Foreign business leaders have descended on Iran this year, eager to jump-start deals worth billions of dollars as international sanctions against Tehran are lifted, under last year's agreement to set limits on Iran's nuclear program.
For Iranian President Hassan Rouhani, who consolidated his support in the final round of parliamentary elections last week, it's a sign that the nuclear deal, his premier accomplishment to date, is working.
But the promise made to the Iranian people — economic growth on a scale that would change their lives — has yet to materialize, according to analysts. And as remaining U.S. sanctions continue to bar many financial dealings with Iran, Rouhani now faces a deadline.
Political developments in both the United States and Iran could alter the future of the deal, according to Sanam Vakil, an associate fellow at the London-based think-tank Chatham House. A new U.S. president will take office in January, and any of the current candidates is likely to be harder on Iran than President Barack Obama, she says.
Iran's presidential election is coming up next year, and Rouhani’s ability to implement promised economic reforms will be in the spotlight.
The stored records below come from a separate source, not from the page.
Lemma rmap_map {A B C} (f : B -> result C) (g : A -> B) (l : list A) :
  rmap f (map g l) = rmap (fun a => f (g a)) l.
Proof.
  induction l as [| a l IH]; [reflexivity |]. cbn [map rmap]. rewrite IH. reflexivity.
Qed.

Lemma find_all_false {A} (f : A -> bool) (l : list A) :
  (forall a, a ∈ l -> f a = false) -> find f l = None.
Proof.
  induction l as [| a l IH]; intros Hf; [reflexivity |].
  cbn [find]. rewrite (Hf a) by constructor. apply IH.
  intros b Hb. apply Hf. apply elem_of_cons. right. exact Hb.
Qed.

(** The first requested column the set does not have. *)
Definition first_missing (set : PKSet) (cols : list string) : option string :=
  find (fun c => bool_decide (c ∉ Cols set)) cols.

Lemma rmap_colIndex (have cols : list string) :
  NoDup have ->
  rmap (fun c => match colIndex have c with
                 | Some pos => Ok pos
                 | None => Err ("missing column " ++ c)
                 end) cols
  = match find (fun c => bool_decide (c ∉ have)) cols with
    | Some c => Err ("missing column " ++ c)
    | None => Ok (map (fun c => default 0%nat (colIndex have c)) cols)
    end.
Proof.
  intros Hnd. induction cols as [| c cols IH]; [reflexivity |].
  cbn [rmap find map]. destruct (bool_decide_reflect (c ∉ have)) as [Hc | Hc].
  - rewrite colIndex_None by exact Hc. reflexivity.
  - assert (Hin : c ∈ have) by (destruct (decide (c ∈ have)); [assumption | contradiction]).
    apply list_elem_of_lookup_1 in Hin as [i Hi].
    rewrite (colIndex_Some have c i Hnd Hi). cbn [rbind default]. rewrite IH.
    destruct (find _ cols); reflexivity.
Qed.

(** [ValuesByColumns], for a set with pairwise different column names
    whose tuples have one value per column: no requested column is an
    error; a requested column the set does not have is an error that
    names the first such column; otherwise every tuple is returned with
    its values picked by column name, in the order of the request and the
    tuples in the order of the set. *)
Theorem ValuesByColumns_by_name (set : PKSet) (cols : list string) :
  NoDup (Cols set) ->
  (forall row, row ∈ Values set -> length row = length (Cols set)) ->
  ValuesByColumns set cols =
    if bool_decide (cols = []) then Err "no columns requested"
    else match first_missing set cols with
         | Some c => Err ("missing column " ++ c)
         | None => Ok (map (fun row => map (by_name (Cols set) row) cols) (Values set))
         end.
Proof.
  intros Hnd Hlen. unfold ValuesByColumns, first_missing.
  destruct (bool_decide (cols = [])); [reflexivity |].
  destruct (bool_decide_reflect (cols = Cols set)) as [-> | Hne].
  - assert (Hfind : find (fun c => bool_decide (c ∉ Cols set)) (Cols set) = None).
    { apply find_all_false. intros c Hc. apply bool_decide_eq_false. intros Hn.
      apply Hn. exact Hc. }
    rewrite Hfind. f_equal. symmetry. apply list_eq. intros i.
    change (map ?f (Values set)) with (f <$> Values set). rewrite list_lookup_fmap.
    destruct (Values set !! i) as [row |] eqn:Hrow; [| reflexivity].
    cbn. f_equal. apply by_name_same; [exact Hnd |].
    apply Hlen. eapply list_elem_of_lookup_2. exact Hrow.
  - rewrite (rmap_colIndex (Cols set) cols Hnd).
    destruct (find (fun c => bool_decide (c ∉ Cols set)) cols) as [c |] eqn:Hfind;
      [reflexivity |].
    cbn [rbind]. apply rmap_Ok. intros row Hrow.
    rewrite rmap_map. apply rmap_Ok. intros c Hc.
    assert (Hin : c ∈ Cols set).
    { destruct (decide (c ∈ Cols set)) as [Hin | Hnin]; [exact Hin |].
      exfalso. pose proof (find_none _ _ Hfind c (proj1 (list_elem_of_In _ _) Hc)) as Hf.
      apply bool_decide_eq_false in Hf. contradiction. }
    apply list_elem_of_lookup_1 in Hin as [i Hi].
    rewrite (colIndex_Some _ c i Hnd Hi). change (default 0%nat (Some i)) with i.
    destruct (row !! i) as [v |] eqn:Hv.
    + unfold by_name. rewrite (assoc_combine _ row c i v Hnd Hi Hv). reflexivity.
    + apply lookup_ge_None in Hv. apply lookup_lt_Some in Hi.
      rewrite (Hlen row Hrow) in Hv. lia.
Qed.
(** *** [groupFKs] *)

(** The rows of [PRAGMA foreign_key_list] with one id, and the group they
    form: the referenced table of the first row, the columns of all rows
    in their order. *)
Definition fk_rows (fks : list schema.ForeignKey) (id : Z) : list schema.ForeignKey :=
  filter (fun fk => schema.ID fk = id) fks.

Definition group_of (fks : list schema.ForeignKey) (id : Z) : FKGroup :=
  {| RefTable := default EmptyString (schema.RefTable <$> head (fk_rows fks id));
     FromCols := map schema.From (fk_rows fks id);
     ToCols := map schema.To (fk_rows fks id) |}.

Definition group_step
    : gmap Z FKGroup * list Z -> schema.ForeignKey -> gmap Z FKGroup * list Z :=
  fun '(byID, order) fk =>
  match byID !! schema.ID fk with
  | Some group =>
      (<[schema.ID fk :=
           {| RefTable := RefTable group;
              FromCols := FromCols group ++ [schema.From fk];
              ToCols := ToCols group ++ [schema.To fk] |}]> byID,
       order)
  | None =>
      (<[schema.ID fk :=
           {| RefTable := schema.RefTable fk;
              FromCols := [schema.From fk];
              ToCols := [schema.To fk] |}]> byID,
       order ++ [schema.ID fk])
  end.

Lemma groupFKs_unfold (tbl : schema.Table) :
  groupFKs tbl =
  let '(byID, order) := fold_left group_step (schema.ForeignKeys tbl) (∅, []) in
  omap (fun id => byID !! id) (merge_sort Z.le order).
Proof. reflexivity. Qed.

Lemma fk_rows_snoc fks fk id :
  fk_rows (fks ++ [fk]) id
  = fk_rows fks id ++ (if decide (schema.ID fk = id) then [fk] else []).
Proof.
  unfold fk_rows. rewrite filter_app, filter_cons, filter_nil.
  destruct (decide (schema.ID fk = id)); reflexivity.
Qed.

Lemma fk_rows_nil fks id : id ∉ map schema.ID fks -> fk_rows fks id = [].
Proof.
  intros Hid. unfold fk_rows. induction fks as [| fk fks IH]; [reflexivity |].
  rewrite filter_cons. destruct (decide (schema.ID fk = id)) as [Heq | _].
  - exfalso. apply Hid. cbn [map]. rewrite Heq. constructor.
  - apply IH. intros Hin. apply Hid. cbn [map]. apply elem_of_cons. right. exact Hin.
Qed.

Lemma fk_rows_cons fks id :
  id ∈ map schema.ID fks -> exists fk rest, fk_rows fks id = fk :: rest.
Proof.
  intros Hid. apply list_elem_of_fmap in Hid as (fk & -> & Hfk).
  assert (Hin : fk ∈ fk_rows fks (schema.ID fk)).
  { unfold fk_rows. apply list_elem_of_filter. auto. }
  destruct (fk_rows fks (schema.ID fk)) as [| x rest]; [inversion Hin | eauto].
Qed.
“Rouhani’s window for economic reform and political change has narrowed,” Vakil explains, “He has nine months of Obama leniency before the next U.S. president steps up rhetoric and steps up pressure on the Iranian government.”
Economic growth slow
Vakil adds the economic growth Iranians expected after the nuclear deal is still stymied by investors' uncertainty, continuing U.S. sanctions and fear of “snapback” policies written into the deal.
Iran has already scaled back its nuclear program in accordance with the deal, according to the International Atomic Energy Association, but if Tehran is found to have misled the world community, economic sanctions could, as they say, snap back into place quickly.
“A lot of international investors have not returned into the Iranian market in a way that was expected,” says Vakil, “Because they are uncertain as to the ramifications and … the legal implications of remaining U.S. sanctions.”